Just think about it. The Associated Press is a widely used and trusted news service that is distributed to roughly 1,700 newspapers and almost 5,000 television and radio stations. Given the sensationalistic nature of this topic, that article can easily be picked up by any one of those news sources. And over time, despite the existence of Web sites such as ours that provide accurate facts about HIV/AIDS, such articles can impact the psyches of its readers, exacerbating and spreading the negative attitudes and ignorance about HIV/AIDS that already exist among many Americans.
The media can magnify stigma, misinformation and phobia. Just look at what it did for the "down low": It played off society's own homophobia, religious convictions and racism -- and it continues to negatively impact cultural attitudes about HIV in black America.

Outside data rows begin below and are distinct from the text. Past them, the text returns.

(** ** Allowlists *)

Lemma allowed_net_inv n : allowed_net_ok n = true ->
  exists m v k, n = Some m /\ is_addr4 v /\ 0 <= k <= 32 /\ To4 (n_IP m) = be_put 4 v /\
    mask_Size (n_Mask m) = (k, 32) /\ net_key n = Some (block k v, k).
Proof.
  destruct n as [m|]; [|done]. unfold allowed_net_ok, net_key.
  destruct (mask_Size (n_Mask m)) as [k bits] eqn:Em. intros H. split_bools. unfold ipv4Bits in *. subst bits.
  destruct (To4_forms (n_IP m)) as (v & Hv & E & _); [done|].
  exists m, v, k. rewrite E. split_and!; try done; try lia.
  destruct (be_put4_cons v) as (b & l & Eb). rewrite <- (be_get_put4 v Hv) at 2. by rewrite Eb.
Qed.

Lemma in_net_block u v k : 0 <= k <= 32 -> in_net u (block k v, k) = bool_decide (block k u = block k v).
Proof.
  intros Hk. unfold in_net. cbn [fst snd]. apply Bool.eq_iff_eq_true.
  rewrite Z.eqb_eq, bool_decide_eq_true. rewrite <- block_eq_iff, block_idemp by done. done.
Qed.

Lemma containsDest_nets p ip u : is_addr4 u -> To4 ip = be_put 4 u ->
  forallb allowed_net_ok (pp_allowedIPs p) = true ->
  containsDest p ip = existsb (in_net u) (omap net_key (pp_allowedIPs p)).
Proof.
  intros Hu E Hok. unfold containsDest. rewrite E. destruct (be_put4_cons u) as (b & l & Eb).
  rewrite Eb, <- Eb. clear b l Eb. induction (pp_allowedIPs p) as [|n ns IH]; [done|].
  cbn [forallb] in Hok. apply andb_true_iff in Hok as [Hn Hns]. specialize (IH Hns).
  destruct (allowed_net_inv n Hn) as (m & v & k & -> & Hv & Hk & Hip & Hm & Hkey).
  cbn [existsb]. rewrite IH, (IPNet_Contains_To4 m v k u) by done. cbn [omap list_omap]. rewrite Hkey.
  cbn [existsb]. by rewrite in_net_block.
Qed.

Lemma ValidateFields_inv `{GoUnicode} s : ValidateFields s = Ok tt ->
  forallb allowed_net_ok (pe_AllowedIPs s) = true /\
  Forall (fun p => minPort <= p <= maxPort) (pe_AllowedPorts s).
Proof.
  unfold ValidateFields. case_goal; [done|]. destruct (validateLabel _ MaxPeerNameLength); [|done]. cbn [rbind].
  destruct (validateLabel _ MaxPeerDescriptionLength); [|done]. cbn [rbind]. case_goal; [done|].
  destruct (forallb allowed_net_ok _); [|done]. cbn [negb].
  destruct (forallb _ (pe_AllowedPorts s)) eqn:Ep; [|done]. intros _. split; [done|].
  rewrite List.forallb_forall in Ep. apply Forall_forall. intros p Hp. apply list_elem_of_In in Hp.
  specialize (Ep p Hp). cbn in Ep. split_bools. lia.
Qed.

Lemma NewPacketPolicy_inv `{GoUnicode} s mtu now p : NewPacketPolicy s mtu now = Ok p ->
  ValidatePeer s now = Ok tt /\ ValidateFields s = Ok tt /\ 1 <= mtu /\
  p = mkPacketPolicy (pe_AllowedIPs s) (pe_AllowedPorts s) (pe_AllowPrivateTargets s) (pe_ICMPEnabled s) mtu.
Proof.
  unfold NewPacketPolicy. destruct (ValidatePeer s now) as [[]|] eqn:Ev; [|done]. cbn [rbind].
  destruct (mtu <? 1) eqn:Em; [done|]. split_bools. intros E%Ok_inj. split_and!; [done| |lia|done].
  unfold ValidatePeer, ValidateRequest in Ev. by destruct (ValidateFields s) as [[]|].
Qed.

(** ** Canonical text *)

(** [seen] maps keep the first occurrence of each element. *)
Lemma add_unseen_spec {A} `{EqDecision A} (l acc : list A) : NoDup acc ->
  NoDup (foldl add_unseen acc l) /\ forall x, x ∈ foldl add_unseen acc l <-> x ∈ acc \/ x ∈ l.
Proof.
  revert acc. induction l as [|a l IH]; intros acc Hacc; cbn [foldl]; [split; [done|set_solver]|].
  destruct (IH (add_unseen acc a)) as [Hnd Hel].
  { unfold add_unseen. case_bool_decide; [done|]. apply NoDup_app. split_and!; [done|set_solver|apply NoDup_singleton]. }
  split; [done|]. intros x. rewrite Hel. unfold add_unseen. case_bool_decide; set_solver.
Qed.

Lemma add_unseen_NoDup {A} `{EqDecision A} (l acc : list A) : NoDup (acc ++ l) -> foldl add_unseen acc l = acc ++ l.
Proof.
  revert acc. induction l as [|a l IH]; intros acc Hnd; cbn [foldl]; [by rewrite app_nil_r|].
  assert (a ∉ acc) as Ha by (apply NoDup_app in Hnd as (_ & Hd & _); set_solver).
  unfold add_unseen at 2. rewrite bool_decide_eq_false_2 by done.
  rewrite IH by by rewrite <- (assoc_L (++)). by rewrite <- (assoc_L (++)).
Qed.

Even though chronologically we are far removed from the "early days" of the U.S. HIV epidemic, when people living with HIV were banned from public swimming pools and often forced to eat off paper plates and with plastic silverware, I still come across people who continue to experience that same type of treatment now. They've confided in me that they have encountered people who don't want to hug them or share a plate of food. I've even heard stories of HIV-negative people bleaching their homes before and after someone living with HIV comes to visit.
We're 30 years into this epidemic. I'd like to think we as a society have learned more about HIV/AIDS. But I often wonder whether this culture of increasingly poor journalism, coupled with persistent societal ignorance and bias, may be causing us to regress. If people can be led to believe that a cultural center is a mosque, and if two years into his presidency there are still thousands who believe that Barack Obama is a Muslim who wasn't born in the United States, then anything is possible.
Kellee Terrell is the former news editor for TheBody.com and TheBodyPRO.com.